Loyola’s international student population — students from foreign countries who study in the United States — has been getting smaller since 2017, and a report by the university’s chapter of the American Association of University Professors (AAUP) says it’s cost Loyola as much as 25 million dollars in lost tuition.
“The last two years have seen a collapse of international programming and the enrollment of international students at Loyola,” the report said.
The report said since 2018, Loyola’s global engagement — programs for international and domestic students such as study abroad — has been decimated with the separation from the Beijing Center in 2019, the restructuring of the English Language Learning Program (ELLP) and the vacancies in key positions in the university administration.
Loyola’s Beijing Center, a former satellite campus, stopped being offered to students at the end of spring 2019, The Phoenix reported. At the end of last school year, Loyola’s ELLP went through major restructuring, The Phoenix also reported.
The Office of International Programs — the university department in charge of study abroad and international students — has been without an executive director since the last one resigned in February 2019, the AAUP report said. Similarly, the vice provost for global programs position has been vacant since Patrick Boyle resigned in 2018 and returned to his role as a political science professor at Loyola.
Boyle didn’t respond to requests for comment. Loyola’s Director of Communications Anna Rozenich didn’t respond to requests to confirm these positions are vacant.
Loyola’s ELLP — is a program designed for domestic and international students to learn English while attending Loyola — has seen declining numbers since 2017.
Enrollment in the ELLP was between 100 to 200 students every year from 2011 to 2018, according to data from the AAUP report, with 138 students enrolled for the 2017-2018 school year. The year after, there were only 80 students and this year there are only nine.
“While on paper the ELLP remains open, the administration’s actions have decimated the program,” the report said.
Loyola said its reason for restructuring the ELLP was it was losing money, but the AAUP found it was still profitable until last year.
“[AAUP] estimates that in closing the ELLP, the administration has … lost several million dollars annually,” the report said.
New Loyola Provost Norberto Grzywacz — who started Feb. 1 — said in a statement to The Phoenix the report is flawed but agreed that international engagement needs to be improved.
“Some statements in this letter do not agree with my findings,” Grzywacz said. “[But] I look forward to listening and learning more about the ways in which we can focus our efforts on the international front.”
Grzywacz didn’t respond to further questions about why he said the report was flawed.
Sarita Heer, a Loyola art history professor and member of the AAUP research committee, said that data analyzed in the report either came from the university or from a 2019 Open Doors report from the Institute of International Education — an organization that studies international education in the United States.
The report said the ELLP’s restructuring and vacancies in key positions have contributed to Loyola’s three years of declining international student numbers. There were 108 new international students in 2017, while this year only 63 first-years were international students, according to the report.

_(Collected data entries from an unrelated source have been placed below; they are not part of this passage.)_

(** * vite-plugin-wp-hmr: the PHP generator [buildPhp]

    A shallow embedding of [buildPhp] from [src/index.ts] and the
    properties of the text it generates.

    Strings are Rocq strings, read as the UTF-8 bytes of the JavaScript
    strings of the source.  A template literal of the source becomes an
    append chain; [TAB], [LF] and [DQ] stand for the tab and line feed
    escapes and for the double quote.  The backslash is an ordinary
    character of a Rocq string, so the two characters written [\\n] in a
    template literal of the source are written [\n] here. *)

From Stdlib Require Import String Ascii List ZArith Bool Arith Lia.
From Stdlib Require Import Numbers.DecimalString Numbers.DecimalPos Numbers.DecimalZ.
Import ListNotations.
Open Scope string_scope.

(** ** Characters and strings of the platform *)

Definition TAB : string := String (ascii_of_nat 9) "".
Definition LF : string := String (ascii_of_nat 10) "".
Definition DQ : string := String (ascii_of_nat 34) "".

(** [Array.prototype.join] on an array of strings. *)
Fixpoint join (sep : string) (xs : list string) : string :=
  match xs with
  | [] => ""
  | [x] => x
  | x :: rest => x ++ sep ++ join sep rest
  end.

(** [Array.prototype.push], for a run of consecutive calls. *)
Definition push (lines items : list string) : list string := app lines items.
Arguments push lines items : clear scopes.

(** Append of lists, written apart from the append of strings. *)
Infix "+++" := app (right associativity, at level 60).

(** The string a template literal makes of an integral Number: its
    decimal digits, behind a minus sign when it is negative. *)
Definition number_to_string (n : Z) : string :=
  NilZero.string_of_int (Z.to_int n).

(** [Number.isSafeInteger]: the integers a Number holds exactly. *)
Definition is_safe_integer (n : Z) : bool :=
  (Z.abs n <=? 2 ^ 53 - 1)%Z.

(** ** The inputs *)

(** What the generator reads of a [URL] object: the protocol, the host
    name and the port.  The port of a URL is a number or is absent (a
    port that is the default of the scheme is absent too). *)
Record URL : Type := mkURL {
  protocol : string;
  hostname : string;
  port_number : option N
}.

(** The [port] getter: the decimal digits of the port, the empty string
    when the URL has none. *)
Definition port (url : URL) : string :=
  match port_number url with
  | Some n => NilZero.string_of_uint (N.to_uint n)
  | None => ""
  end.

(** [csp?: boolean | string] *)
Inductive CspOption : Type :=
| CspBool (b : bool)
| CspString (policy : string).

(** [interface WpHmrOptions]; an optional field that is left out is
    [None].  [cacheTtl] is a number of seconds, an integer. *)
Record WpHmrOptions : Type := mkOptions {
  outputDir : string;
  fileName : option string;
  devPatterns : option (list string);
  cssReloadEvents : option (list string);
  csp : option CspOption;
  cleanup : option bool;
  cacheTtl : option Z;
  origin : option string
}.

Definition DEFAULT_TLDS : list string := ["local"; "test"; "dev"].

Definition DEFAULT_POLICY : string :=
  "Content-Security-Policy: script-src * blob: 'unsafe-inline' 'unsafe-eval'; worker-src * blob:; connect-src * 'unsafe-inline';".
(** * HealthStoreBackend: pricing, cart, order creation and payment
    reconciliation

  A shallow embedding of [src/utils/delivery.js], [src/routes/cart.js],
  [src/routes/orders.js] and [routes/paystack.js] (the third module in
  [src/routes/orders.js]), followed by the properties of the
  specification that were checked against it.

  Modelling conventions
  - JavaScript strings are modelled by [string], read as sequences of
    code points below U+0100; [toLowerCase] and [trim] are the
    JavaScript functions restricted to that range.
  - JavaScript numbers that carry money are modelled by exact rationals
    [Q]; [Math.round] is rounding to the nearest integer with ties going
    up.  Counts (quantities, stock) are integers [Z].  Binary floating
    point and exact arithmetic give the same kobo on the carts of
    [Exact.in_range], except that on an exact half-kobo tie floating
    point may land on either neighbour; the properties of the order
    totals are stated on that range and do not fix the side of a tie.
  - The Supabase tables are finite maps; a handler is a function from the
    database to the new database and the HTTP response.  The statements
    that insert or update an order, upsert a cart line, clear a cart or
    decrement stock are also appended to a journal, so that "how many
    times was the cart cleared" is a property of the state.
  - The payment gateway, the HMAC primitive and [JSON.parse] are
    parameters of the development. *)

From Stdlib Require Import ZArith QArith Qround Lia List Bool Ascii String.
From Stdlib Require Import DecimalString DecimalN Lqa.
From stdpp Require Import base option gmap strings list fin_maps.

Local Open Scope string_scope.

(* ===================================================================== *)
(** ** JavaScript string primitives *)
(* ===================================================================== *)

Module JsString.

(** [String.prototype.toLowerCase] on one character: the letters A-Z and
    the accented capitals U+00C0-U+00DE (U+00D7, the multiplication sign,
    excepted) move 32 places up. *)
Definition lowerChar (c : ascii) : ascii :=
  let n := nat_of_ascii c in
  if ((65 <=? n)%nat && (n <=? 90)%nat)
     || ((192 <=? n)%nat && (n <=? 222)%nat && negb (n =? 215)%nat)
  then ascii_of_nat (n + 32) else c.

Fixpoint toLowerCase (s : string) : string :=
  match s with
  | EmptyString => EmptyString
  | String c s' => String (lowerChar c) (toLowerCase s')
  end.

(** White space and line terminators recognised by [trim] below U+0100:
    TAB, LF, VT, FF, CR, SPACE and the no-break space U+00A0. *)
Definition isWhitespace (c : ascii) : bool :=
  let n := nat_of_ascii c in
  ((9 <=? n)%nat && (n <=? 13)%nat) || (n =? 32)%nat || (n =? 160)%nat.

Fixpoint trimStart (s : string) : string :=
  match s with
  | EmptyString => EmptyString
  | String c s' => if isWhitespace c then trimStart s' else s
  end.

Fixpoint trimEnd (s : string) : string :=
  match s with
  | EmptyString => EmptyString
  | String c s' =>
      match trimEnd s' with
      | EmptyString => if isWhitespace c then EmptyString else String c EmptyString
      | t => String c t
      end
  end.

Definition trim (s : string) : string := trimEnd (trimStart s).

(** [Array.prototype.includes] on an array of strings. *)
Definition includes (l : list string) (x : string) : bool :=
  existsb (String.eqb x) l.

(** Truthiness of a string: only the empty string is falsy. *)
Definition truthy (s : string) : bool :=
  match s with EmptyString => false | _ => true end.

(** A request field that may be absent: [undefined] reads as the empty
    (falsy) string. *)
Definition get (o : option string) : string := default EmptyString o.

(** Strings made of white space only. *)
Fixpoint allWhitespace (s : string) : bool :=
  match s with
  | EmptyString => true
  | String c s' => isWhitespace c && allWhitespace s'
  end.

(** Does the character [c] occur in [s]? *)
Fixpoint occurs (c : ascii) (s : string) : bool :=
  match s with
  | EmptyString => false
  | String x s' => Ascii.eqb x c || occurs c s'
  end.

Definition startsClean (s : string) : bool :=
  match s with
  | EmptyString => false
  | String c _ => negb (isWhitespace c)
  end.

Fixpoint endsClean (s : string) : bool :=
  match s with
  | EmptyString => false
  | String c EmptyString => negb (isWhitespace c)
  | String _ s' => endsClean s'
  end.

End JsString.

(* ===================================================================== *)
(** ** src/utils/delivery.js *)
(* ===================================================================== *)

Module Delivery.
Import JsString.

Definition nearbyStates : list string :=
  ["ogun"; "oyo"; "osun"; "ondo"; "ekiti"; "edo"].

(** [calculateDeliveryFee(state)]. *)
Definition calculateDeliveryFee (state : string) : Z :=
  if negb (truthy state) then 9000%Z
  else
    let normalizedState := trim (toLowerCase state) in
    if String.eqb normalizedState "lagos" then 10000%Z
    else if includes nearbyStates normalizedState then 23000%Z
    else 27000%Z.

Definition nigerianStates : list string :=
  [ "abia"; "adamawa"; "akwa ibom"; "anambra"; "bauchi"; "bayelsa";
    "benue"; "borno"; "cross river"; "delta"; "ebonyi"; "edo";
    "ekiti"; "enugu"; "gombe"; "imo"; "jigawa"; "kaduna";
    "kano"; "katsina"; "kebbi"; "kogi"; "kwara"; "lagos";
    "nasarawa"; "niger"; "ogun"; "ondo"; "osun"; "oyo";
    "plateau"; "rivers"; "sokoto"; "taraba"; "yobe"; "zamfara";
    "fct"; "abuja" ].

(** [validateNigerianState(state)]: lower-cases, does not trim. *)
Definition validateNigerianState (state : string) : bool :=
  includes nigerianStates (toLowerCase state).

(** An order line as built by order creation:
    [{product_id, product_name, quantity, price}]. *)
Record Item := mkItem {
  product_id : string;
  product_name : string;
  quantity : Z;
  price : Q
}.

(** A row of the [discounts] table: percentage and last day of validity
    (days since the epoch). *)
Record Discount := mkDiscount {
  code : string;
  percentage : Q;
  valid_until : Z
}.

Record Totals := mkTotals {
  subtotal : Q;
  deliveryFee : Q;
  discountAmount : Q;
  total : Q
}.

(** [Math.round]: nearest integer, ties towards positive infinity. *)
Definition Math_round (x : Q) : Z := Qfloor (x + (1 # 2))%Q.

(** [Math.round(x * 100) / 100], on exact rationals.  The source computes
    on binary floating point; the two give the same kobo unless [x * 100]
    is within floating-point error of a half, see [Exact.in_range]. *)
Definition round2 (x : Q) : Q := (inject_Z (Math_round (x * 100)) / 100)%Q.

(** [items.reduce((total, item) => total + item.price * item.quantity, 0)]. *)
Definition rawSubtotal (items : list Item) : Q :=
  fold_left (fun acc item => (acc + price item * inject_Z (quantity item))%Q)
            items 0%Q.

(** Truthiness of a number: zero is falsy. *)
Definition truthyQ (x : Q) : bool := negb (Qeq_bool x 0).

(** [calculateOrderTotals(items, state, discount = null)], on exact
    rationals: the sums and products of the source are taken without
    floating-point error. *)
Definition calculateOrderTotals
    (items : list Item) (state : string) (discount : option Discount) : Totals :=
  let subtotal := rawSubtotal items in
  let deliveryFee := inject_Z (calculateDeliveryFee state) in
  let discountAmount :=
    match discount with
    | Some d =>
        if truthyQ (percentage d)
        then (subtotal * percentage d / 100)%Q
        else 0%Q
    | None => 0%Q
    end in
  let total := (subtotal + deliveryFee - discountAmount)%Q in
  {| subtotal := round2 subtotal;
     deliveryFee := deliveryFee;
     discountAmount := round2 discountAmount;
     total := round2 total |}.

(** A discount is expired on day [today] when its last day of validity
    has passed. *)
Definition expired (today : Z) (d : Discount) : bool :=
  (valid_until d <? today)%Z.

End Delivery.

(* ===================================================================== *)
(** ** The Supabase tables *)
(* ===================================================================== *)

Module Db.

Inductive PaymentStatus := PsPending | PsSuccess | PsFailed.

Inductive OrderStatus :=
  OsPending | OsPaymentFailed | OsProcessing | OsShipped | OsDelivered | OsCancelled.

#[global] Instance PaymentStatus_eq_dec : EqDecision PaymentStatus.
Proof. solve_decision. Defined.

#[global] Instance OrderStatus_eq_dec : EqDecision OrderStatus.
Proof. solve_decision. Defined.

(** A row of [products] (the columns the handlers read). *)
Record Product := mkProduct {
  name : string;
  price : Q;
  stock : Z
}.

Other Illinois and Jesuit colleges such as Northwestern University, Boston College and University of Illinois at Chicago saw an increase in international student enrollment in 2019, the report said. Loyola saw a 12.6 percent decrease compared to 2018, according to the report. The drop in enrollment has cost the university millions of dollars in lost tuition revenue, according to the report.
Erina Miranda, co-president of the International Student Club, said she’s seen it having an effect on her club.
“A lot of international students come to feel more included but we’ve seen a drop in numbers,” the junior neuroscience major said.
She also said that programs like the ELLP help international students feel comfortable and should be made a priority.
The report also criticized the university for making these decisions without consulting faculty and staff as part of Loyola’s shared governance — a system where faculty and staff can have input on university operations, according to the university website.
“This administration is making a habit of these consequential decisions without any of the usual consultations that should be made,” said Reuben Keller, a Loyola ecology professor and officer in the AAUP.
The AAUP has been a long time critic of Loyola President Jo Ann Rooney’s administration, calling her “ill-equipped” to lead the school, The Phoenix reported.
Keller cited the closure of ELLP, the Loyola University Museum of Art (LUMA) and the switch in health care providers, as examples. Many Loyola faculty and staff expressed concern when the university switched health care providers — a decision made without faculty consultation,Phoenix also reportedSome professors were unable to keep their current doctors, affecting their families as well. LUMA began restricting public access last year, The Phoenix reported. University officials cited a loss of profit.
“It demoralizes the faculty,” said Hill. “Why do we have shared governance in place if no one consults it?”